Die Mehrwertsteuersenkung, wenn sie denn mal kommt, würde 10% ausmachen. An nachfragestarken Reisetagen würde der Flexpreis Zuschlag höher sein als die Preisreduzierung durch die Steuersenkung. Trotzdem würde der Fahrpreis niedriger sein als heute. An Tagen wie heute sind aber die meisten Züge ohnehin proppenvoll und da macht es auch nicht so viel Sinn noch zusätzlich Leute in die Züge zu locken.

Natürlich generiert der differenzierte Flexpreis Mehreinnahmen. An starken Reisetagen zahlen mehr Kunden den Aufschlag als an schwachen Reisetagen Kunden von der Preissenkung profitieren. Zudem ist der Aufschlag inzwischen höher als der Abschlag. Letztlich ist das wieder Angebot und Nachfrage. Die vollen Züge und der stete Anstieg der Fahrgastzahlen zeigt, das die Nachfrage nach Tickets zu den aktuellen Preisen ja da ist. Bei Sparpreisen ist es schon länger so, das die ganz günstigen Angebote seltener werden. Geschadet hat es der Bahn kein bisschen.

Genau wie bei der Einführung des Supersparpreises. Viele BC Sparpreiskunden fühlten sich betrogen. Auch das „wurde publik“. Nach hinten losgegangen ist das keineswegs.

Der differenzierte Flexpreis wird weitaus weniger hohe Wellen schlagen als die Preiserhöhung beim Sparpreis und die Einführung des Supersparpreises. Preissensible Bahnreisende buchen selten einen Flexpreis. Nach hinten geht da bestimmt nichts los.

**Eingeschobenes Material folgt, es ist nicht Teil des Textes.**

(* ===== verification/EngineBuffers.v ===== *)
(** * The inference engine: the number of buffers

    [adjustBufferCountForNpuMemory] returns the largest count that fits the smallest
    device, and the memory it reckons with is the memory [TaskData] accounts for a task, but for the tasks
    with a PPU. *)

From Stdlib Require Import ZArith Lia.
From stdpp Require Import strings.
From S2P Require Import Prelude TaskData Engine.
Import Engine.

Section Fit.
Context (mem fixed per : Z).
Hypothesis fixed_pos : 0 <= fixed.
Hypothesis per_pos : 0 <= per.

Definition need (n : Z) : Z := fixed + per * n.

Lemma need_u64 n : 0 <= n -> need n < 2 ^ 64 -> u64 (fixed + u64 (per * n)) = need n.
Proof. unfold need. intros H1 H2. rewrite (uwrap_small 64 (per * n)) by nia. apply uwrap_small. nia. Qed.

Lemma need_mono n m : n <= m -> need n <= need m.
Proof. unfold need. nia. Qed.

(** The loop stops at one or at the largest count that fits. *)
Lemma shrink_spec fuel n :
  need n < 2 ^ 64 -> 1 <= n <= Z.of_nat fuel ->
  1 <= shrink fuel mem fixed per n <= n /\
  (need (shrink fuel mem fixed per n) <= mem \/ shrink fuel mem fixed per n = 1) /\
  forall m, shrink fuel mem fixed per n < m <= n -> mem < need m.
Proof.
  revert n. induction fuel as [|fuel IH]; intros n Hn Hf; [lia|]. cbn [shrink].
  destruct (Z.ltb_spec 1 n) as [H1|H1].
  - cbn zeta. rewrite need_u64 by lia. destruct (Z.leb_spec (need n) mem) as [H2|H2].
    { split; [lia|]. split; [by left|lia]. }
    pose proof (need_mono (n - 1) n).
    destruct (IH (n - 1)) as (A & B & C); [lia..|]. split; [lia|]. split; [done|].
    intros m Hm. destruct (decide (m = n)) as [->|]; [done|]. apply C. lia.
  - split; [lia|]. split; [right|]; lia.
Qed.
End Fit.

(** ** The memory of the tasks of a model *)

(** What the tasks of the order need with [n] buffers, as the engine reckons: the
    binaries of every NPU task, and for every buffer its input and its output. *)
Definition fixed_bytes (md : ModelData) (order : list string) : Z :=
  sum_Z (map (fun x => (buffer_cost md x).1) order).
Definition buffer_bytes (md : ModelData) (order : list string) : Z :=
  sum_Z (map (fun x => (buffer_cost md x).2) order).
Definition reckoned (md : ModelData) (order : list string) (n : Z) : Z :=
  need (fixed_bytes md order) (buffer_bytes md order) n.

Lemma buffer_cost_nonneg md x : 0 <= (buffer_cost md x).1 /\ 0 <= (buffer_cost md x).2.
Proof.
  unfold buffer_cost. destruct (find_rmap md x) as [r|]; [|done].
  destruct (r_info r) as [i|]; [|done]. cbn [fst snd].
  pose proof (uwrap_range 32 (TaskData.mem_size (TaskData.ri_model_output i)) ltac:(lia)).
  assert (0 <= TaskData.data_align (encoded_input_size i) 64) by (by apply uwrap_range). lia.
Qed.

Lemma reckoned_nonneg md order : 0 <= fixed_bytes md order /\ 0 <= buffer_bytes md order.
Proof.
  split; apply sum_Z_nonneg, Forall_forall; intros z (x & <- & _)%list_elem_of_In%in_map_iff;
    apply buffer_cost_nonneg.
Qed.

Lemma fold_costs md order a b :
  0 <= a -> 0 <= b -> a + fixed_bytes md order < 2 ^ 64 -> b + buffer_bytes md order < 2 ^ 64 ->
  foldl (fun c n => (u64 (c.1 + (buffer_cost md n).1), u64 (c.2 + (buffer_cost md n).2))) (a, b) order
  = (a + fixed_bytes md order, b + buffer_bytes md order).
Proof.
  unfold fixed_bytes, buffer_bytes. revert a b. induction order as [|x order IH]; intros a b Ha Hb H1 H2.
  { cbn. f_equal; lia. }
  cbn [foldl map sum_Z foldr fst snd] in *.
  change (foldr Z.add 0 ?l) with (sum_Z l) in *. destruct (buffer_cost_nonneg md x).
  destruct (reckoned_nonneg md order) as [P Q]. unfold fixed_bytes, buffer_bytes in P, Q.
  rewrite !uwrap_small by lia. rewrite IH by lia. f_equal; lia.
Qed.

Lemma total_cost_eq md order :
  fixed_bytes md order < 2 ^ 64 -> buffer_bytes md order < 2 ^ 64 ->
  total_cost md order = (fixed_bytes md order, buffer_bytes md order).
Proof. intros. apply fold_costs; lia. Qed.

(** The smallest memory of the devices. *)
Lemma min_mem_spec mems z :
  z <= UINT64_MAX -> z <= min_mem_size mems <-> Forall (fun s => z <= s) mems.
Proof.
  unfold min_mem_size. generalize UINT64_MAX as m. induction mems as [|s mems IH]; intros m Hm.
  - by split.
  - cbn [foldl]. rewrite Forall_cons. destruct (Z.ltb_spec s m).
    + split.
      * intros Hz. assert (z <= s); [|split; [done|by apply (IH s)]].
        clear - Hz. revert s Hz. induction mems as [|s' mems IH]; intros s; cbn [foldl]; [done|].
        destruct (Z.ltb_spec s' s); intros Hz%IH; lia.
      * intros [H1 H2]. by apply IH.
    + rewrite IH by done. split; [intros; split; [lia|done]|tauto].
Qed.

(** C33. The number of buffers chosen for a model: the largest one, up to the number asked
    for, with which every selected device has the memory the engine reckons its tasks
    need ([reckoned]: the binaries of the NPU tasks, and for every buffer the aligned
    input and the output region); the model is refused exactly when some device has too
    little of it for one buffer.  What the engine reckons is what the task of a model
    with one NPU task takes only when that task has no PPU region, [memory_estimate]:
    with one, the tasks may not fit with the number chosen ([memory_estimate_witness]). *)
Theorem buffer_count_maximal md initial mems order :
  1 <= initial <= INT32_MAX -> reckoned md order initial < 2 ^ 64 ->
  match adjustBufferCountForNpuMemory md initial mems order with
  | inr n => 1 <= n <= initial /\ Forall (fun s => reckoned md order n <= s) mems /\
             forall m, n < m <= initial -> ~ Forall (fun s => reckoned md order m <= s) mems
  | inl e => e = InsufficientMemory /\
             forall m, 1 <= m <= initial -> ~ Forall (fun s => reckoned md order m <= s) mems
  end.
Proof.
  intros Hi Hn. destruct (reckoned_nonneg md order) as [Hf Hp].
  unfold reckoned in *. set (fixed := fixed_bytes md order) in *.
  set (per := buffer_bytes md order) in *.
  assert (fixed < 2 ^ 64 /\ per < 2 ^ 64) as [H1 H2] by (unfold need in Hn; nia).
  assert (forall m, m <= initial ->
    (Forall (fun s => need fixed per m <= s) mems <-> need fixed per m <= min_mem_size mems)) as HM.
  { intros m Hm. symmetry. apply min_mem_spec. pose proof (need_mono fixed per Hp m initial Hm).
    unfold UINT64_MAX. lia. }
  unfold adjustBufferCountForNpuMemory, calculateMaxBufferCount.
  rewrite (total_cost_eq md order H1 H2). cbn zeta. cbn [fst snd]. fold fixed per.
  pose proof (need_mono fixed per Hp 1 initial).
  assert (u64 (fixed + per) = need fixed per 1) as ->
    by (unfold need in *; rewrite uwrap_small; lia).
  set (mem := min_mem_size mems) in *.
  destruct (shrink_spec mem fixed per Hf Hp (Z.to_nat initial) initial Hn) as (A & B & C); [lia|].
  destruct (Z.ltb_spec mem (need fixed per 1)) as [H3|H3].
  - split; [done|]. intros m Hm. rewrite HM by lia. pose proof (need_mono fixed per Hp 1 m). lia.
  - cbn. split; [done|]. rewrite HM by lia. split; [by destruct B as [B| ->]|].
    intros m Hm. rewrite HM by lia. specialize (C m Hm). lia.
Qed.

(** ** The estimate and the account of a task *)

Lemma isPPU_npu_kind i a b l m :
  TaskData.k_ppu (TaskData.npu_kind i a b l m) = true ->
  TaskData.output_all_size (TaskData.k_model (TaskData.npu_kind i a b l m)) =
    u32 (TaskData.output_all_size m + TaskData.PPU_OUTPUT).
Proof. unfold TaskData.npu_kind. by split_goal. Qed.

Lemma not_PPU_npu_kind i a b l m :
  TaskData.k_ppu (TaskData.npu_kind i a b l m) = false ->
  TaskData.output_all_size (TaskData.k_model (TaskData.npu_kind i a b l m)) = TaskData.output_all_size m.
Proof. unfold TaskData.npu_kind. by split_goal. Qed.

(** What a task without a PPU binary accounts for, by what it is. *)
Lemma set_from_npu_memory bc i r w t :
  TaskData.set_from_npu bc i [r; w] false = inr t ->
  exists out, TaskData.t_memUsage t =
      u64 (Z.of_nat (length r) + Z.of_nat (length w) +
           TaskData.data_align (encoded_input_size i) 64 * bc + Z.max 0 out * bc) /\
    out = (let m := u32 (TaskData.mem_size (TaskData.ri_model_output i)) in
           if TaskData.t_isPPU t then u32 (m + TaskData.PPU_OUTPUT) else m).
Proof.
  unfold TaskData.set_from_npu. intros E.
  apply TaskDataSpec.bind_inr in E as (o & _ & E). apply TaskDataSpec.bind_inr in E as ([] & _ & E).
  apply TaskDataSpec.bind_inr in E as (isz & _ & E). apply TaskDataSpec.bind_inr in E as (os & _ & E).
  apply TaskDataSpec.bind_inr in E as ([rs ws] & Er & E). injection Er as <- <-.
  apply TaskDataSpec.bind_inr in E as ([] & _ & E). apply TaskDataSpec.bind_inr in E as (k & Ek & E).
  injection Ek as <-. injection E as <-. eexists. split; [reflexivity|]. cbn -[TaskData.npu_kind].
  destruct (TaskData.k_ppu _) eqn:Ep.
  - by rewrite isPPU_npu_kind.
  - by rewrite not_PPU_npu_kind.
Qed.

Lemma total_cost_one md n rm i :
  find_rmap md n = Some rm -> r_info rm = Some i -> r_ppu rm = None ->
  Z.of_nat (length (r_rmap rm)) + Z.of_nat (length (r_weight rm)) < 2 ^ 64 ->
  total_cost md [n] = (Z.of_nat (length (r_rmap rm)) + Z.of_nat (length (r_weight rm)),
    TaskData.data_align (encoded_input_size i) 64 + u32 (TaskData.mem_size (TaskData.ri_model_output i))).
Proof.
  intros Hr Hi Hp Hs. unfold total_cost, buffer_cost. cbn [foldl]. rewrite Hr, Hi, Hp. cbn [fst snd].
  change (length (default [] None)) with 0%nat. rewrite Z.add_0_r, !Z.add_0_l.
  assert (0 <= TaskData.data_align (encoded_input_size i) 64 < 2 ^ 32) by (by apply uwrap_range).
  assert (0 <= u32 (TaskData.mem_size (TaskData.ri_model_output i)) < 2 ^ 32) by (by apply uwrap_range).
  rewrite !uwrap_small by lia. done.
Qed.

(** For a model of one NPU task the memory the number of buffers was chosen with is the
    memory the task then accounts for, so it fits the devices; for a task with a PPU
    region the estimate lacks that region, 128 KiB for every buffer. *)
Theorem memory_estimate md n rm i initial mems count t :
  find_rmap md n = Some rm -> r_info rm = Some i -> r_ppu rm = None ->
  let c := total_cost md [n] in
  Z.of_nat (length (r_rmap rm)) + Z.of_nat (length (r_weight rm)) < 2 ^ 48 ->
  1 <= initial <= 2 ^ 30 ->
  u32 (TaskData.mem_size (TaskData.ri_model_output i)) + TaskData.PPU_OUTPUT < 2 ^ 32 ->
  adjustBufferCountForNpuMemory md initial mems [n] = inr count ->
  TaskData.set_from_npu count i (task_binaries md rm) (hasPpuBinary md rm) = inr t ->
  need c.1 c.2 count <= min_mem_size mems /\
  TaskData.t_memUsage t =
    need c.1 c.2 count + (if TaskData.t_isPPU t then TaskData.PPU_OUTPUT * count else 0).
Proof.
  intros Hr Hi Hp c Hs Hin Hu Ha Ht.
  pose proof (total_cost_one md n rm i Hr Hi Hp ltac:(lia)) as Ec.
  set (al := TaskData.data_align (encoded_input_size i) 64) in *.
  set (mo := u32 (TaskData.mem_size (TaskData.ri_model_output i))) in *.
  assert (0 <= al < 2 ^ 32) as Hal by (by apply uwrap_range).
  assert (0 <= mo < 2 ^ 32) as Hmo by (by apply uwrap_range).
  assert (need c.1 c.2 initial < 2 ^ 64) as Hn by (unfold need, c; rewrite Ec; cbn; nia).
  unfold adjustBufferCountForNpuMemory, calculateMaxBufferCount in Ha. fold c in Ha. cbn zeta in Ha.
  destruct (Z.ltb_spec (min_mem_size mems) (u64 (c.1 + c.2))) as [H1|H1]; [done|]. injection Ha as <-.
  assert (0 <= c.1 /\ 0 <= c.2) as [H2 H3] by (unfold c; rewrite Ec; cbn; lia).
  destruct (shrink_spec (min_mem_size mems) c.1 c.2 H2 H3 (Z.to_nat initial) initial Hn) as (A & B & _); [lia|].
  set (count := shrink _ _ _ _ _) in *. split.
  { destruct B as [B|B]; [done|]. rewrite B. unfold need. rewrite uwrap_small in H1; [lia|].
    unfold c. rewrite Ec. cbn. lia. }
  unfold task_binaries, hasPpuBinary in Ht. rewrite Hp, andb_false_r in Ht.
  replace (if version8 md then [] else []) with (@nil (list Z)) in Ht by (by destruct (version8 md)).
  cbn [app] in Ht. destruct (set_from_npu_memory _ _ _ _ _ Ht) as (out & -> & Eo).
  fold mo in Eo. fold al. cbn zeta in Eo. unfold c. rewrite Ec. unfold need. cbn [fst snd].
  destruct (TaskData.t_isPPU t).
  - rewrite uwrap_small in Eo by (unfold TaskData.PPU_OUTPUT in *; lia).
    unfold TaskData.PPU_OUTPUT in *. subst out. rewrite Z.max_r by lia. rewrite uwrap_small by nia. nia.
  - subst out. rewrite Z.max_r by lia. rewrite uwrap_small by nia. nia.
Qed.

(** A model with a PPU on a device of 1 MB: the task does not fit with the number of
    buffers that was chosen. *)
Definition ppu_rmap : TaskData.rmapinfo :=
  TaskData.mkRmap [TaskData.mkTensor 2 2 [64] 0 1 (TaskData.mkMem 0 64 TaskData.DRAM)]
    [TaskData.mkTensor 10 10 [1] 6 32 (TaskData.mkMem 0 64 TaskData.PPU)]
    (TaskData.mkMem 0 64 0) (TaskData.mkMem 0 64 0) 0 0 [] false 0.
Definition ppu_entry : Rmap := mkRmap "npu_0" (Some ppu_rmap) ["in"] ["out"] [1] [2] None.
Definition ppu_model : ModelData := mkModel [] [] [] [] [ppu_entry] [] false true.
Definition ppu_task : TaskData.task_data :=
  Eval vm_compute in
    match TaskData.set_from_npu 32 ppu_rmap [[1]; [2]] false with
    | inr t => t
    | inl _ => TaskData.mkTask [] [] [] [] 0 0 [] [] 0 0 0 0 []
                 (TaskData.mkModel 0 0 0 0 0 0 0 0 0 0 0 0 [] 0) false false false
    end.

Lemma memory_estimate_witness :
  adjustBufferCountForNpuMemory ppu_model 32 [1048576] ["npu_0"] = inr 32 /\
  need 2 128 32 <= 1048576 /\ TaskData.t_memUsage ppu_task = 4098 + 128 * 1024 * 32 /\
  1048576 < TaskData.t_memUsage ppu_task.
Proof.
  assert (adjustBufferCountForNpuMemory ppu_model 32 [1048576] ["npu_0"] = inr 32) as E
    by (vm_compute; reflexivity).
  destruct (memory_estimate ppu_model "npu_0" ppu_entry ppu_rmap 32 [1048576] 32 ppu_task
    eq_refl eq_refl eq_refl) as [H1 H2].
  - vm_compute. reflexivity.
  - vm_compute. split; discriminate.
  - vm_compute. reflexivity.
  - exact E.
  - vm_compute. reflexivity.
  - split; [exact E|]. split; [exact H1|]. split; [exact H2|]. vm_compute. reflexivity.
Defined.

(** The same model on devices of 1 MB and 2 KB: the smaller one has the memory for
    fifteen buffers. *)
Lemma buffer_count_maximal_witness :
  adjustBufferCountForNpuMemory ppu_model 32 [1048576; 2048] ["npu_0"] = inr 15 /\
  reckoned ppu_model ["npu_0"] 15 = 1922 /\
  ~ Forall (fun s => reckoned ppu_model ["npu_0"] 16 <= s) [1048576; 2048].
Proof.
  assert (adjustBufferCountForNpuMemory ppu_model 32 [1048576; 2048] ["npu_0"] = inr 15) as E
    by (vm_compute; reflexivity).
  pose proof (buffer_count_maximal ppu_model 32 [1048576; 2048] ["npu_0"]) as H. rewrite E in H.
  destruct H as (_ & _ & H).
  - vm_compute. split; discriminate.
  - vm_compute. reflexivity.
  - split; [exact E|]. split; [vm_compute; reflexivity|]. apply H. lia.
Defined.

Dafür wird eine etwaige Mehrwertsteuersenkung ein Image- und Finanzgewinn für die Bahn. Ticketpreise sinken und die Bahn hat keinene Gewinnschmälerung, von den Steuern hat sie ja nichts. Es dürften aber mehr Tickets verkauft werden. Das steigert die Einnahmen.

Um die Frage direkt zu beantworten: „Nur - wie will man Leute zur Bahn bekommen (was ja das Ziel der Mehrwertsteuersenkung ist) - wenn man dieses "differenzierte Flexpreis"-Model anscheinend immer weiter ausreizt und defacto eine Preiserhöhung durch die Hintertür durchführt - und zwar an den Tagen, an denen viele - jetzt vielleicht noch Autopendler - mit der Bahn fahren ?“
-> An Tagen wo die Züge sowieso schon aus den Nähten platzen, kann die Bahn gut darauf verzichten zusätzliche Leute in die Züge zu bekommen. Die meisten Reisenden nutzen Sparpreise, die sind seit jeher deutlich stärker nachfrageorientiert. Unterm Strich sinken die Preise bei einer Steuersenkung trotzdem, was zu einem weiteren Anstieg der Fahrgastzahlen führen wird. Es ist eher nicht davon auszugehen, das die stärkere Differenzierung beim Flexpreis negative PR-Auswirkungen haben könnte.